Amerikan-İslam Bağlantıları Kurulu (CAIR), ABD Federal Soruşturma Bürosu’nun (FBI) ülkedeki milyonlarca Müslüman’ı fişleyerek izlediğine dair ispatlara ulaştığını açıkladı. Hususla ilgili açıklama yapan CAIR kıdemli avukatlarından Gadeir Abbas, Müslümanların uzun yıllardır takip edildiğini bildiklerini lakin buna dair ispatları elde etmenin değerli olduğunu tabir etti. ABD’deki Müslümanların, 11 Eylül taarruzlarına kadar huzurlu ve sakin hayat sürdüğünü lakin sonrasında daima tehdit olarak görülüp takip edilmeye başlandıklarını aktaran Abbas, George W. Bush, Barrack Obama, Donald Trump ve Joe Biden’ın başkanlık periyotlarında Müslümanların kapalı listeler aracılığıyla güvenlik ve istihbarat ünitelerince fişlenmeye başlandığını kaydetti.
Abbas, Müslümanlara uygulanan tekniğin “cadı avından” farksız olduğuna, bunun gelecekte diğerlerine yapılmayacağının garantisi olmadığına işaret ederek, herkesin buna ses çıkarması gerektiğini söyledi. Kıdemli avukat, “FBI’ın bir milyondan fazla isimle Müslümanların zımnî listesini yaptığını görüyoruz. Hayatımızın daha büyük bir kısmı bilgisayarlar aracılığıyla yaşanırken bu kapalı listeler artık hepimizi tehdit ediyor. Bir gün gelecek ABD, Müslüman olmayan yeni bir öcü bulacak, bu bâtın listeler diğerlerini gaye alacak. Bu yüzden hepimiz Müslüman aykırılığını kınamalı ve reddetmeliyiz” formunda konuştu.
ABD genelinde 2 bin 500 kadar cami bulunduğunu ve bu mescitlerde de Müslümanların takip edildiğini lisana getiren Abbas, bu yerlerde istihbarat faaliyetlerinin yürütülmesi hedefiyle binlerce kişinin işe alındığını söz etti. CAIR tarafından hazırlanan “Yirmi Yıl Çok Fazla, FBI’ın İzleme Listesini Durdurmak için Çağrı” isimli raporda, FBI bilgi tabanında yalnızca “Muhammed” ve “Ali” isimlerinin farklı söylemleriyle 350 binden fazla sefer geçtiğine değinen Abbas, takip için kişinin sırf Müslüman ismine sahip olmasının kâfi olduğunun altını çizdi.

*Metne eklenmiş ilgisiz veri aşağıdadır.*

Lemma order_partition_sorted (os : list (OrderByItem (Expr Q))) kinds part oks : keys (o_expr <$> os) = Val (Ok oks) -> Forall (keys_ok kinds os) oks ->
  Forall (fun i => (i < n)%nat) part ->
  exists ordered, order_partition lower call names rows os part = Val (Ok ordered) /\ ordered ≡ₚ part /\ StronglySorted (before os oks) ordered.
Proof.
  intros Hk Ho Hp. destruct (try_map_lookup _ _ _ Hk) as [Len At]. rewrite length_seq in Len.
  assert (forall i, (i < n)%nat -> exists k, oks !! i = Some k /\ key_at lower call names rows (o_expr <$> os) i = Val (Ok k) /\ keys_ok kinds os k) as Key.
  { intros i L. destruct (At i i ltac:(by rewrite lookup_seq_lt)) as (k & E & Ek). exists k. split_and!; [done..|]. rewrite Forall_lookup in Ho. by eapply Ho. }
  destruct os as [|o os'] eqn:Eos.
  { exists part. split_and!; [done..|]. clear. assert (forall i j, before ([] : list (OrderByItem (Expr Q))) oks i j) as B.
    { intros i j. unfold before, at_keys. by destruct (oks !! i), (oks !! j). }
    induction part; constructor; [done|]. apply Forall_forall. intros j _. apply B. }
  rewrite <- Eos in *. unfold order_partition. rewrite Eos. rewrite <- Eos.
  rewrite (try_map_ok _ (fun i => (i, default [] (oks !! i)))).
  2: { intros i Hi. rewrite Forall_forall in Hp. destruct (Key i (Hp i Hi)) as (k & E & Ek & _). rewrite Ek, E. done. }
  set (keyed := (fun i => (i, default [] (oks !! i))) <$> part).
  destruct (sort_stable _ (fun a b : nat * list Value => compare_order_keys (snd a) (snd b) os) (fun p => keys_ok kinds os (snd p) /\ oks !! fst p = Some (snd p)) keyed) as (sorted & Hs & P & S & _).
  { destruct (order_keys_KeyOrder kinds os) as [R Y T]. split.
    - intros [i k] [K _]. by apply R.
    - intros [i k] [j k'] [K _] [K' _]. by apply Y.
    - intros [i k] [j k'] [m k''] [K _] [K' _] [K'' _]. by apply T. }
  { apply Forall_fmap, Forall_forall. intros i Hi. rewrite Forall_forall in Hp. destruct (Key i (Hp i Hi)) as (k & E & _ & K). cbn. by rewrite E. }
  cbn. rewrite Hs. cbn. exists (sorted.*1). split_and!; [done| |].
  - rewrite P. unfold keyed. rewrite <- list_fmap_compose. by rewrite list_fmap_id.
  - apply StronglySorted_fmap. eapply (sorted_ext _ _ (fun p => oks !! fst p = Some (snd p))); [| |exact S].
    + intros [i k] [j k'] E E' L. unfold before, at_keys. cbn in *. by rewrite E, E'.
    + rewrite P. apply Forall_fmap, Forall_forall. intros i Hi. rewrite Forall_forall in Hp. destruct (Key i (Hp i Hi)) as (k & E & _). cbn. by rewrite E.
Qed.

Lemma row_number_values (args : list (Expr Q)) star distinct os ordered part : order_partition lower call names rows os part = Val (Ok ordered) ->
  partition_values lower call names rows (lit "row_number") args star distinct os part
  = Val (Ok (zip ordered ((fun pos => Int (Z.of_nat pos + 1)) <$> seq 0 (length ordered)))).
Proof.
  intros Ho. unfold partition_values. rewrite Ho. cbn [mbind res_bind].
  rewrite (try_map_ok _ (fun po : nat * nat => Int (Z.of_nat (fst po) + 1))) by (by intros [pos orig] _). cbn. do 3 f_equal.
  rewrite <- (fst_zip (seq 0 (length ordered)) ordered) at 2 by (by rewrite length_seq). by rewrite <- list_fmap_compose.
Qed.

(** C18: ROW_NUMBER numbers each partition.  When the partition and order keys evaluate
    and are comparable, [row_number() OVER (PARTITION BY ps ORDER BY os)] has a value
    for every row, and the rows of each partition, in an order that sorts them by
    their order keys, have the values 1, 2, 3, and so on. *)
Theorem row_number_enumerates args star distinct filter ps (os : list (OrderByItem (Expr Q))) kinds pks oks :
  keys ps = Val (Ok pks) -> Forall sound_row pks -> keys (o_expr <$> os) = Val (Ok oks) -> Forall (keys_ok kinds os) oks ->
  exists result, compute_window_values lower call names rows (EFunction (lit "ROW_NUMBER") args star distinct filter (Some (mk_window ps os))) = Val (Ok result)
  /\ length result = n
  /\ forall k, k ∈ distinct_rows pks -> exists ordered, ordered ≡ₚ with_key k (zip pks (seq 0 n)) /\ StronglySorted (before os oks) ordered
       /\ forall pos i, ordered !! pos = Some i -> result !! i = Some (Int (Z.of_nat pos + 1)).
Proof.
  intros Hp Hs Hk Ho. destruct (group_rows_partition _ _ pks Hp Hs) as (gs & Hg & Eg & Pg & _).
  assert (forall g, g ∈ gs.*2 -> Forall (fun i => (i < n)%nat) g) as Lt.
  { intros g Hin. apply Forall_forall. intros i Hi. assert (i ∈ concat (gs.*2)) as Hc by (apply list_elem_of_In, in_concat; exists g; rewrite <- !list_elem_of_In; done).
    rewrite Pg in Hc. apply elem_of_seq in Hc. lia. }
  assert (exists ords, Forall2 (fun g o => order_partition lower call names rows os g = Val (Ok o) /\ o ≡ₚ g /\ StronglySorted (before os oks) o) (gs.*2) ords) as [ords Hords].
  { clear Eg Pg Hg. induction (gs.*2) as [|g l IH]; [by exists []|]. destruct (order_partition_sorted os kinds g oks Hk Ho) as (o & E & P & S); [apply Lt; left|].
    destruct IH as [ords F]; [intros g' H'; apply Lt; by right|]. exists (o :: ords). by constructor. }
  set (vals := fun o : list nat => zip o ((fun pos => Int (Z.of_nat pos + 1)) <$> seq 0 (length o))).
  assert (try_map (partition_values lower call names rows (lit "row_number") args star distinct os) (gs.*2) = Val (Ok (vals <$> ords))) as Hv.
  { clear -Hords. induction Hords as [|g o l ords (E & _ & _) _ IH]; [done|]. cbn [try_map]. rewrite (row_number_values args star distinct os o g E). cbn [mbind res_bind]. by rewrite IH. }
  exists (assign (replicate n Null) (concat (vals <$> ords))). split_and!.
  - unfold compute_window_values. cbn [partition_by w_order_by]. rewrite Hg. cbn [mbind res_bind]. change (to_ascii_lower <$> lit "ROW_NUMBER") with (lit "row_number"). by rewrite Hv.
  - rewrite assign_length. by rewrite length_replicate.
  - assert ((concat (vals <$> ords)).*1 = concat ords) as Keys.
    { clear. induction ords as [|o ords IH]; [done|]. cbn [fmap list_fmap concat]. rewrite fmap_app. f_equal; [|exact IH]. unfold vals. apply fst_zip. by rewrite length_fmap, length_seq. }
    assert (concat ords ≡ₚ seq 0 n) as Pn.
    { rewrite <- Pg. clear -Hords. induction Hords as [|g o l ords (_ & P & _) _ IH]; [done|]. cbn. by rewrite P, IH. }
    intros k Hin. assert (with_key k (zip pks (seq 0 n)) ∈ gs.*2) as Hgk by (rewrite Eg; apply list_elem_of_fmap; by exists k).
    apply list_elem_of_lookup_1 in Hgk as [m Hm]. destruct (Forall2_lookup_l _ _ _ _ _ Hords Hm) as (o & Eo & _ & P & S). exists o. split_and!; [done..|].
    intros pos i Hi. apply assign_lookup.
    + rewrite Keys, Pn. apply NoDup_seq.
    + rewrite Keys, Pn, length_replicate. apply Forall_forall. intros j Hj%elem_of_seq. lia.
    + apply list_elem_of_In, in_concat. exists (vals o). split; [apply list_elem_of_In, list_elem_of_fmap; exists o; split; [done|by eapply list_elem_of_lookup_2]|].
      apply list_elem_of_In, (list_elem_of_lookup_2 _ pos), lookup_zip_with_Some. exists i, (Int (Z.of_nat pos + 1)). split_and!; [done..|].
      rewrite list_lookup_fmap, lookup_seq_lt; [done|]. by eapply lookup_lt_Some.
Qed.
End row_number.

Definition demo_window : Expr unit :=
  EFunction (lit "ROW_NUMBER") [] false false None (Some (mk_window [EColumn (lit "a")] [mk_order (EColumn (lit "b")) false])).
Definition demo_input : list (list Value) := [ints [1; 10]; ints [2; 20]; ints [1; 30]].
Lemma row_number_enumerates_witness : exists result,
  compute_window_values (fun s => s) no_call [lit "a"; lit "b"] demo_input demo_window = Val (Ok result) /\ length result = 3%nat.
Proof.
  destruct (row_number_enumerates (fun s => s) no_call [lit "a"; lit "b"] demo_input [] false false None [EColumn (lit "a") : Expr unit]
    [mk_order (EColumn (lit "b")) false] (fun _ => KInt) [ints [1]; ints [2]; ints [1]] [ints [10]; ints [20]; ints [30]]) as (result & E & L & _).
  - vm_compute. reflexivity.
  - repeat constructor.
  - vm_compute. reflexivity.
  - repeat constructor; intros [|[]] x [= <-]; done.
  - by exists result.
Defined.
Example row_number_example : compute_window_values (fun s => s) no_call [lit "a"; lit "b"] demo_input demo_window = Val (Ok (ints [2; 1; 1])).
Proof. vm_compute. reflexivity. Qed.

Abbas, FBI eliyle gerçekleştirilen fişlenmenin, Müslümanların çalışma ve toplumsal yaşantısında karşılarına çıkartıldığını belirterek, raporun 60’tan fazla ülke, yüzlerce özel şirket, hastaneler ve üniversiteler ile paylaşıldığını, bu sayede “potansiyel terörist” olarak görülen bireylerin her yerde kısıtlamalara tabi tutulduğunu vurguladı.